----- RECORD EXCERPTS

(** The values [vs] held by the elements of the entries [l], in order. *)
Definition vals_along {E} (vals : gmap loc E) (l : list (loc * loc)) (vs : list E) : Prop :=
  Forall2 (fun x v => vals !! x.2 = Some v) l vs.

Lemma vals_along_ne {E} (vals : gmap loc E) l vs e o :
  e ∉ l.*2 -> vals_along vals l vs -> vals_along (partial_alter o e vals) l vs.
Proof.
  intros He Hv. induction Hv as [|x v l vs Hx Hl IH]; [constructor|]. cbn in He.
  constructor; [|apply IH; set_solver].
  by rewrite lookup_partial_alter_ne by set_solver.
Qed.

Lemma vals_along_insert_ne {E} (vals : gmap loc E) l vs e v :
  e ∉ l.*2 -> vals_along vals l vs -> vals_along (<[e := v]> vals) l vs.
Proof. apply vals_along_ne. Qed.

Lemma vals_along_alter_ne {E} (vals : gmap loc E) l vs e f :
  e ∉ l.*2 -> vals_along vals l vs -> vals_along (alter f e vals) l vs.
Proof. apply vals_along_ne. Qed.

Lemma vals_along_insert {E} (vals : gmap loc E) l vs i x v :
  NoDup l.*2 -> vals_along vals l vs -> l !! i = Some x ->
  vals_along (<[x.2 := v]> vals) l (<[i := v]> vs).
Proof.
  intros Hnd Hv Hi. pose proof (Forall2_length _ _ _ Hv) as Hlen.
  apply Forall2_same_length_lookup. split; [by rewrite length_insert|].
  intros j y w Hy Hw. destruct (decide (i = j)) as [->|Hij].
  - rewrite Hi in Hy. simplify_eq.
    rewrite list_lookup_insert_eq in Hw by (apply lookup_lt_Some in Hi; lia).
    simplify_eq. by rewrite lookup_insert_eq.
  - rewrite list_lookup_insert_ne in Hw by done. rewrite lookup_insert_ne.
    + eapply (Forall2_lookup_lr (fun (x : loc * loc) v => vals !! x.2 = Some v)); done.
    + intros Heq. apply Hij. eapply (NoDup_lookup _ _ _ _ Hnd); rewrite list_lookup_fmap.
      * by rewrite Hi.
      * rewrite Hy. cbn. by rewrite Heq.
Qed.

(** ** The abstract pool *)

Section spec.
Context {E : Type} {init : option (simple_pool_init_el_fn E)}
        {cmp : option (simple_pool_compare_el_fn E)} `{CB : !PoolCallbacks init cmp}.

(** An entry is a list node and the element it carries, for good. *)
Record apool := APool {
  a_free : list (loc * loc);
  a_busy : list (loc * loc);
  a_vals : gmap loc E
}.

Definition a_alloc (a : apool) : option (loc * loc) * apool :=
  match a_free a with
  | [] => (None, a)
  | x :: fr => (Some x, APool fr (a_busy a ++ [x]) (alter init_val x.2 (a_vals a)))
  end.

----------

• ASSIGNMENT:
Reproduce the lines above, beginning at the line with "NoDup l.*2 ->" and stopping after the line with "apply Forall2_same_length_lookup. split;", exactly as they are.

• RESULT:
  NoDup l.*2 -> vals_along vals l vs -> l !! i = Some x ->
  vals_along (<[x.2 := v]> vals) l (<[i := v]> vs).
Proof.
  intros Hnd Hv Hi. pose proof (Forall2_length _ _ _ Hv) as Hlen.
  apply Forall2_same_length_lookup. split; [by rewrite length_insert|].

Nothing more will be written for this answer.